Is there something more granular such as a computer uuid that i can check for?
Anything that would make this possible without cooperation from users would be a bug in regard to user privacy and anonymity which would eventually get fixed. Websites aren't supposed to be able to find out what other sites a user has been to and what he has done there.
If it is the same session, why don't
you just transfer the session ID as a
GET parameter when the user moves from
one page to another? – #Daff
#Daff, if you add your answer here, I'll modify and select it as the answer
You could override the session handler to make it save session data in a database shared by your different websites.
Then, you'd have to set a session cookie with the same session ID on each server.

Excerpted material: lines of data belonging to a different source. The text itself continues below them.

(* ===== verification/StoreProps.v ===== *)
(** * Properties of the persistent store

    What the statements of [Store] guarantee to the rest of the hub: ownership of
    virtual contexts and its revocation, stability of virtual contexts, exactness
    of the quote lookup by content, and the retention sweep. *)
From S2P Require Import Prelude StrLemmas Store.
Import Str.

(** A filter that keeps every value of a key does not change its lookup. *)
Lemma lookup_filter_all `{Countable K} {V} (P : K * V -> Prop) `{!forall x, Decision (P x)}
    (m : gmap K V) k : (forall x, P (k, x)) -> filter P m !! k = m !! k.
Proof.
  intros HP. rewrite map_lookup_filter. destruct (m !! k) as [x|]; cbn; [|done].
  by rewrite option_guard_True by apply HP.
Qed.

(** ** Ownership *)

Lemma has_backend_session_spec vctx vt s :
  has_backend_session vctx vt s = true <-> exists n, is_Some (backend_sessions s !! (vctx, vt, n)).
Proof.
  unfold has_backend_session. rewrite existsb_exists. split.
  - intros ([[c v] n] & Hin & Hk). cbn in Hk. rewrite andb_true_iff, !String.eqb_eq in Hk.
    destruct Hk as [-> ->]. exists n. rewrite <- list_elem_of_In in Hin.
    apply list_elem_of_fmap in Hin as ([k b] & -> & Hb%elem_of_map_to_list). cbn in *. by exists b.
  - intros (n & b & Hb). exists (vctx, vt, n). cbn. rewrite !String.eqb_refl. split; [|done].
    rewrite <- list_elem_of_In. apply list_elem_of_fmap. exists ((vctx, vt, n), b).
    by rewrite elem_of_map_to_list.
Qed.

(** Ownership reads two tables only, and of those only the rows of its token. *)
Lemma owns_ext now vctx vt s s' :
  active_sessions s !! (vctx, vt) = active_sessions s' !! (vctx, vt) ->
  (forall n, backend_sessions s !! (vctx, vt, n) = backend_sessions s' !! (vctx, vt, n)) ->
  live_grant now vctx vt s = live_grant now vctx vt s' /\
  has_backend_session vctx vt s = has_backend_session vctx vt s'.
Proof.
  intros Ha Hb. unfold live_grant. rewrite Ha. split; [done|].
  apply eq_iff_eq_true. rewrite !has_backend_session_spec. by setoid_rewrite Hb.
Qed.

Lemma resolve_send_context_owned now vctx vt s :
  is_Some (resolve_send_context now vctx vt s) <->
  vtoken_owns_vctx now vctx vt s = true /\ is_Some (resolve_context_token vctx s).
Proof.
  unfold resolve_send_context, vtoken_owns_vctx, resolve_context_token.
  destruct (context_token_map s !! vctx) as [c|]; cbn.
  - destruct (_ || _); split; try naive_solver; intros [? ?]; done.
  - split; [by intros []|]. intros [_ []]. done.
Qed.

Lemma max_by_elem {A} (key : A -> Z) l x :
  max_by key l = Some x -> x ∈ l /\ forall y, y ∈ l -> (key y <= key x)%Z.
Proof.
  revert x. induction l as [|a l IH]; intros x; [done|]. cbn.
  destruct (max_by key l) as [m|] eqn:E.
  - destruct (IH m eq_refl) as [Hin Hmax]. destruct (Z.leb_spec (key a) (key m)); intros [= <-].
    + split; [by right|]. intros y [->|Hy]%elem_of_cons; [done|auto].
    + split; [by left|]. intros y [->|Hy]%elem_of_cons; [lia|]. specialize (Hmax y Hy). lia.
  - intros [= <-]. destruct l as [|b l]; [|cbn in E; by destruct (max_by key l)].
    split; [by left|]. intros y [->|Hy%elem_of_nil]%elem_of_cons; [lia|done].
Qed.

You'd have to use session_set_save_handler and make something like that :
/**
* #desc function used to open sessions
* #param string session path
* #param string session id
* #return bool
*/
function xx_session_open($path, $id){
return true;
}
/**
* #desc used when closing a session
* #return bool
*/
function xx_session_close(){
return true;
}
/**
* #desc saves session data
* #param string session id
* #param string session data
* #uses xx_crypt
* #return bool
* #global object PDO instance
*/
function xx_session_write($id, $data){
global $db;
$crypted = xx_crypt($data);
// Saves data into db
$sql = 'REPLACE INTO sessions (`ID`, `data`, `lastUsed`, `IV`) VALUES(:id, :data, NOW(), :iv)';
$sth = $db->prepare($sql);
$sth->execute(array(':id'=>$id, ':data'=>$crypted[0], ':iv'=>$crypted[1]));
return true;
}
/**
* #desc gets session data
* #param string session ID
* #return string
* #global object PDO instance
* #uses xx_decrypt
*/
function xx_session_read($id){
global $db;
$sql = 'SELECT `data`, `IV` FROM sessions WHERE `ID`=:id';
$sth = $db->prepare($sql);
$sth->execute(array(':id'=>$id));
list($crypted, $iv) = $sth->fetch();
$data = xx_decrypt($crypted, $iv);
return $data;
}
/**
* #desc destroys a session
* #param string session ID
* #return bool
* #global object PDO instance
*/
function xx_session_destroy($id){
global $db;
$sql = 'DELETE FROM sessions WHERE `ID`=:id';
$sth = $db->prepare($sql);
$sth->execute(array(':id'=>$id));
return true;
}
/**
* #desc delete old sessions
* #param int session lifetime (in seconds)
* #return bool
* #global object PDO instance
*/
function xx_session_gc($lifetime){
global $db;
$sql = 'DELETE FROM sessions WHERE `lastUsed` < :limit';
$sth = $db->prepare($sql);
$sth->execute(array(':limit'=>date('Y-m-d H:i:s',time() - $lifetime)));
return true;
}
// Set session handler
session_set_save_handler("xx_session_open", "xx_session_close", "xx_session_read", "xx_session_write", "xx_session_destroy", "xx_session_gc");
If all you want is a Single Sign On mechanism, you could check the Kerberos protocol which is made for that.